C++ Memory allocator for packet queues that free() in roughly the same order that they alloc().
It turned out that malloc() and calloc() amount to a great deal of the overhead of managing queued packet data.
Tuned for packet queues:
The allocator is tuned for allocations around 1000 bytes that are freed in roughly the same order that they are allocated.
Quick start:
{
pktalloc::Allocator TheAllocator;
// Allocate 1400 bytes
uint8_t* data = TheAllocator.Allocate(1400);
// Reallocate data to be 2000 bytes, keeping the contents of the original 1400 bytes
data = TheAllocator.Reallocate(data, 2000, pktalloc::Realloc::CopyExisting);
// Example of freeing memory
// TheAllocator.Free(data);
} // data is automatically released when TheAllocator goes out of scope
Note that you do not need to provide memory pools to the allocator - It will take care of requesting system resources as needed.
Features:
- Simple to configure/tune for new projects.

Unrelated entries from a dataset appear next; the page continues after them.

Inductive QueryLimitsError : Set :=
| Unknown (name : str)
| OutOfRange (limit : str) (value minimum maximum : Z).

(** The loop over the names; [None] is an [expect]. *)
Fixpoint validate_fields (l : QueryLimits) (names : list str) : option (result QueryLimitsError QueryLimits) :=
  match names with
  | [] => Some (Ok l)
  | name :: names =>
      match get l name, supported_maximum name with
      | Some value, Some maximum =>
          if (value =? 0) || (maximum <? value) then Some (Err (OutOfRange name value 1 maximum))
          else validate_fields l names
      | _, _ => None
      end
  end.

Definition validate (l : QueryLimits) : option (result QueryLimitsError QueryLimits) := validate_fields l FIELDS.

Fixpoint apply_overrides (l : QueryLimits) (overrides : list (str * Z))
    : option (result QueryLimitsError QueryLimits) :=
  match overrides with
  | [] => Some (Ok l)
  | (name, value) :: overrides =>
      match List.find (fun listed => str_eqb listed name) FIELDS with
      | None => Some (Err (Unknown name))
      | Some listed =>
          if usize_max <? value
          then match supported_maximum listed with
               | Some maximum => Some (Err (OutOfRange listed value 1 maximum))
               | None => None
               end
          else apply_overrides (default l (set l listed value)) overrides
      end
  end.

- Allocator also has a unit test and is actively used by author.
- Construct()/Destruct() to invoke object ctor/dtor after alloc.

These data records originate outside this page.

Definition subject_key (s : AnnotationSubjectId) :
    TypeId + (SubFactId + (str + (OwnsFactId + (RelatesFactId + (PlaysFactId + str))))) :=
  match s with
  | SubjectType i => inl i
  | SubjectSub i => inr (inl i)
  | SubjectValue i => inr (inr (inl i))
  | SubjectOwns i => inr (inr (inr (inl i)))
  | SubjectRelates i => inr (inr (inr (inr (inl i))))
  | SubjectPlays i => inr (inr (inr (inr (inr (inl i)))))
  | SubjectFunction i => inr (inr (inr (inr (inr (inr i)))))
  end.
#[global] Instance Ord_AnnotationSubjectId : Ord AnnotationSubjectId := ord_by subject_key.
#[global] Instance OrdLaws_AnnotationSubjectId : OrdLaws AnnotationSubjectId.
Proof. apply ord_by_laws. intros [] []; simpl; congruence. Qed.

Definition annotation_kind_key (k : AnnotationKindId) : Z * str :=
  match k with
  | Abstract => (0, []) | Independent => (1, []) | Key => (2, []) | Unique => (3, [])
  | Distinct => (4, []) | Card => (5, []) | Regex => (6, []) | Range => (7, [])
  | Values => (8, []) | Doc => (9, []) | Meta key => (10, key)
  end.
#[global] Instance Ord_AnnotationKindId : Ord AnnotationKindId := ord_by annotation_kind_key.
#[global] Instance OrdLaws_AnnotationKindId : OrdLaws AnnotationKindId.
Proof. apply ord_by_laws. intros [] []; simpl; congruence. Qed.

#[global] Instance Ord_AnnotationFactId : Ord AnnotationFactId :=
  ord_by (fun i => (subject i, annotation_kind i)).
#[global] Instance OrdLaws_AnnotationFactId : OrdLaws AnnotationFactId.
Proof. apply ord_by_laws. intros [] []; simpl; congruence. Qed.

- GetMemoryUsedBytes()/GetMemoryAllocatedBytes() accounting functions.
- Self-test integrity check functionality.
- Provides an optimized custom BitSet template that is also unit tested.
Advantages over malloc():
- Eliminates codec performance bottleneck.

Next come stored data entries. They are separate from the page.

(** The state after a root popped its component. *)
Lemma inv_pop v st0 (done : list A) cur seg on' :
  Inv st0 -> Inv cur -> frame st0 cur -> idx st0 v = None -> idx cur v = Some (next_index st0) ->
  (forall x, is_Some (idx cur x) -> idx st0 x = None -> reach v x) ->
  stack cur = seg ++ v :: stack st0 ->
  (forall w, edge v w -> w ∈ done) ->
  (forall x w, x ∈ seg -> edge x w -> settled cur (seg ++ [v]) (stack st0) (next_index st0) w) ->
  (forall w, w ∈ done -> settled cur (seg ++ [v]) (stack st0) (next_index st0) w) ->
  (forall x, x ∈ seg -> sinks cur (next_index st0) x) ->
  (forall x, x ∈ on' <-> x ∈ on_stack cur /\ x ∉ seg ++ [v]) ->
  Inv (tarjan (next_index cur) (stack st0) on' (indices cur) (lowlinks cur)
         (components cur ++ [vec_sort (seg ++ [v])])).
Proof.
  intros HI0 HI Hf Hv0 Hv Hnew Hst Hall Hed Hdone Hsink Hon.
  assert (forall y, y ∈ stack st0 -> exists j, idx cur y = Some j /\ (j < next_index st0)%nat) as Hbase.
  { intros y Hy. destruct (stack_idx st0 y HI0 Hy) as (j & Hj & Hlt). exists j. split; [by apply Hf|done]. }
  assert (forall w, settled cur (seg ++ [v]) (stack st0) (next_index st0) w -> finished cur w \/ w ∈ seg ++ [v])
    as Hset.
  { intros w [H|[H|(H & j & Hj & Hle)]]; [auto..|]. exfalso. destruct (Hbase w H) as (k & Hk & Hlt).
    rewrite Hj in Hk. simp. lia. }
  pose proof (inv_nodup cur HI) as Hnd. rewrite Hst in Hnd.
  assert (seg ++ v :: stack st0 = (seg ++ [v]) ++ stack st0) as Happ by (by rewrite <- app_assoc).
  assert (forall x, x ∈ seg ++ [v] -> idx st0 x = None) as Hfresh.
  { intros x Hx. destruct (idx st0 x) as [i|] eqn:Ei; [|done]. exfalso.
    rewrite Happ, <- app_assoc in Hnd. apply NoDup_app in Hnd as (_ & Hdis & _).
    destruct (proj1 (inv_visited st0 HI0 x)) as [H|H]; [eauto|..]; apply (Hdis x Hx); [set_solver|].
    apply elem_of_app. right. by apply Hf. }
  assert (forall x, x ∈ concat (components cur ++ [vec_sort (seg ++ [v])]) <->
                    finished cur x \/ x ∈ seg ++ [v]) as Hfin.
  { intros x. rewrite concat_app, elem_of_app. simpl. rewrite app_nil_r, vec_sort_perm. done. }
  assert (forall x, x ∈ seg ++ [v] -> is_Some (idx cur x)) as Hvis.
  { intros x Hx. apply inv_visited; [done|]. left. rewrite Hst. set_solver. }
  destruct (HI) as [H1 H2 H3 H4 H5 H6 H7 H8 H9 H10]. split; try done.
  - simpl. rewrite Hst, Happ in H3. by apply StronglySorted_app_r in H3.
  - intros x. simpl. rewrite Hon, H4, Hst, Happ. split; [set_solver|]. intros Hx. split; [set_solver|].
    intros Hs. apply Hfresh in Hs. destruct (proj2 (inv_visited st0 HI0 x) (or_introl Hx)). congruence.
  - intros x. unfold finished. simpl. rewrite Hfin. change (idx (tarjan _ _ _ _ _ _) x) with (idx cur x).
    rewrite H5, Hst. set_solver.
  - simpl. rewrite concat_app. simpl. rewrite app_nil_r, vec_sort_perm.
    rewrite (Permutation_app_comm (concat _)), app_assoc, (Permutation_app_comm (stack st0)), <- Happ. done.
  - simpl. apply closed_snoc; [done|]. intros x w Hx He. rewrite vec_sort_perm in Hx |- *. apply Hset.
    apply elem_of_app in Hx as [Hx| ->%list_elem_of_singleton]; [by eapply Hed|by apply Hdone, Hall].
  - simpl. intros c x y [Hc| ->%list_elem_of_singleton]%elem_of_app Hx Hy; [by eapply H9|].
    rewrite vec_sort_perm in Hx, Hy. apply rt_trans with v.
    + destruct (Hvis x Hx) as [n Hn]. by eapply (seg_reaches_root v st0 cur seg).
    + apply Hnew; auto.
  - simpl. intros c [Hc| ->%list_elem_of_singleton]%elem_of_app; [by apply H10|]. split.
    + intros E. apply (f_equal length) in E. rewrite vec_sort_perm, length_app in E. simpl in E. lia.
    + apply vec_sort_sorted. rewrite Happ, <- app_assoc in Hnd. apply NoDup_app in Hnd. tauto.
Qed.

(** The end of the visit, root or not. *)
Lemma leave_spec v st0 done cur :
  Inv st0 -> idx st0 v = None -> Loop v st0 done cur -> (forall w, edge v w -> w ∈ done) ->
  exists st', leave v cur = Some st' /\ visit_post v st0 st'.
Proof.
  intros HI0 Hv0 [HI Hf Hv Hnew (seg & l & Hst & Hlow & Hle & Hl & Hed & Hdone & Hsink)] Hall.
  unfold leave. unfold low, idx in *. rewrite Hlow, Hv. fold (idx cur) in *.
  destruct (Nat.eqb_spec l (next_index st0)) as [->|Hne].
  - assert (v ∉ seg) as Hvs.
    { pose proof (inv_nodup cur HI) as Hnd. rewrite Hst in Hnd. apply NoDup_app in Hnd as (Hnd & _ & _).
      apply NoDup_app in Hnd. set_solver. }
    rewrite Hst. destruct (pop_component_spec v seg (stack st0) (on_stack cur) [] Hvs) as (on' & -> & Hon).
    eexists. split; [reflexivity|]. split; try done.
    + by apply (inv_pop v st0 done cur seg on').
    + destruct Hf as [Hf Hc]. split; [done|]. intros x Hx%Hc. unfold finished. simpl.
      rewrite concat_app, elem_of_app. by left.
    + exists [], (next_index st0). split_and!; try done; [set_solver..|auto].
  - destruct Hl as [?|(y & Hy & Hr & Hyl)]; [done|].
    eexists. split; [reflexivity|]. split; try done.
    exists (seg ++ [v]), l. split_and!; try done.
    + by rewrite Hst, <- app_assoc.
    + intros x w [Hx| ->%list_elem_of_singleton]%elem_of_app He; [by eapply Hed|auto].
    + intros x [Hx| ->%list_elem_of_singleton]%elem_of_app; [by apply Hsink|].
      exists y, (next_index st0), l. split_and!; try done; [|lia]. rewrite Hst. set_solver.
    + right. split; [set_solver|]. by exists y.
Qed.

(** *** Termination measure: the nodes not yet entered *)

Definition unvisited (st : Tarjan) : list A := base.filter (fun x => idx st x = None) nodes.

Lemma elem_unvisited st x : x ∈ unvisited st <-> idx st x = None /\ x ∈ nodes.
Proof. unfold unvisited. by rewrite list_elem_of_filter. Qed.

Context (nodes_sorted : ssorted nodes).

Lemma unvisited_nodup st : NoDup (unvisited st).
Proof. apply NoDup_filter. by apply ssorted_NoDup. Qed.

Lemma unvisited_frame st st' : frame st st' -> (length (unvisited st') <= length (unvisited st))%nat.
Proof.
  intros [Hf _]. apply submseteq_length, NoDup_submseteq; [apply unvisited_nodup|].
  intros x. rewrite !elem_unvisited. intros [Hx Hn]. split; [|done].
  destruct (idx st x) as [i|] eqn:E; [|done]. apply Hf in E as [E _]. congruence.
Qed.

Lemma unvisited_enter v st :
  v ∈ nodes -> idx st v = None -> (length (unvisited (enter v st)) < length (unvisited st))%nat.
Proof.
  intros Hn Hv. cut (length (v :: unvisited (enter v st)) <= length (unvisited st))%nat; [done|].
  apply submseteq_length, NoDup_submseteq.
  - constructor; [|apply unvisited_nodup]. rewrite elem_unvisited, idx_enter, oeqb_refl. by intros [? _].
  - intros x [->|Hx]%elem_of_cons; [by rewrite elem_unvisited|].
    rewrite elem_unvisited, idx_enter in *. destruct (oeqb v x); [by destruct Hx|done].
Qed.

(** *** The visit *)

Definition visits (fuel : nat) : Prop :=
  forall v st, Inv st -> v ∈ nodes -> idx st v = None -> (length (unvisited st) <= fuel)%nat ->
  exists st', visit fuel v st = Some st' /\ visit_post v st st'.

Lemma follow_spec fuel v st0 done cur w :
  visits fuel -> Inv st0 -> idx st0 v = None -> Loop v st0 done cur ->
  (length (unvisited cur) <= fuel)%nat -> edge v w ->
  exists cur', follow (visit fuel) v cur w = Some cur' /\ Loop v st0 (done ++ [w]) cur' /\
               (length (unvisited cur') <= fuel)%nat.
Proof.
  intros IH HI0 Hv0 HL Hfuel He. unfold follow.
  assert (forall a b, indices a = indices b -> unvisited a = unvisited b) as Hun.
  { intros a b E. unfold unvisited, idx. by rewrite E. }
  destruct (mmem w (indices cur)) eqn:Em; simpl.
  - destruct (smem w (on_stack cur)) eqn:Es.
    + apply smem_true, inv_on_stack in Es; [|by destruct HL].
      destruct (loop_on_stack v st0 done cur w HI0 Hv0 HL He Es) as (j & cur' & Hj & E & HL' & Hi).
      unfold idx in Hj. rewrite Hj, E. exists cur'. rewrite (Hun _ _ Hi). done.
    + exists cur. split_and!; [done| |done]. apply loop_finished; [done|].
      apply smem_false in Es. pose proof (loop_inv _ _ _ _ HL) as HI.
      rewrite inv_on_stack in Es by done.
      destruct (proj1 (inv_visited cur HI w)) as [?|?]; [|done..].
      apply mget_elem. by apply mmem_true.
  - apply mmem_false in Em.
    destruct (IH w cur) as (cur2 & E2 & Hpost); [by destruct HL|by eapply edge_node|done..|].
    rewrite E2. destruct (loop_visited v st0 done cur w cur2 HI0 Hv0 HL He Em Hpost)
      as (b & cur' & Hb & E & HL' & Hi).
    unfold low in Hb. rewrite Hb, E. exists cur'. split_and!; [done..|]. rewrite (Hun _ _ Hi).
    etrans; [by apply unvisited_frame, Hpost|done].
Qed.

- All allocation requests will be aligned for SIMD operations.
- No thread safety or debug check overhead penalties.
- No contention with allocations from users of the library.
- Simpler cleanup: All memory automatically freed in destructor.
- Self-contained library that is easy to reuse.
Disadvantages:
- Uses more memory than strictly necessary.
- Requires some tuning for new applications.
- May be slower for random access patterns or smaller sizes.
Further Discussion:
Custom allocators are worthwhile in very large projects to allow for accounting, or when access patterns are known a priori and better (or more predictable) performance is desired.
This allocator does not have a constant execution-time like TLSF-based approaches, but it does run about twice as fast on average for queue-like access patterns and medium sized allocations between 32 and 2000 bytes.
Rather than throwing a bunch of benchmarks at you, please try evaluating it in your own project and check if it is worthwhile. I found it was the best option for a few of my own projects like Siamese.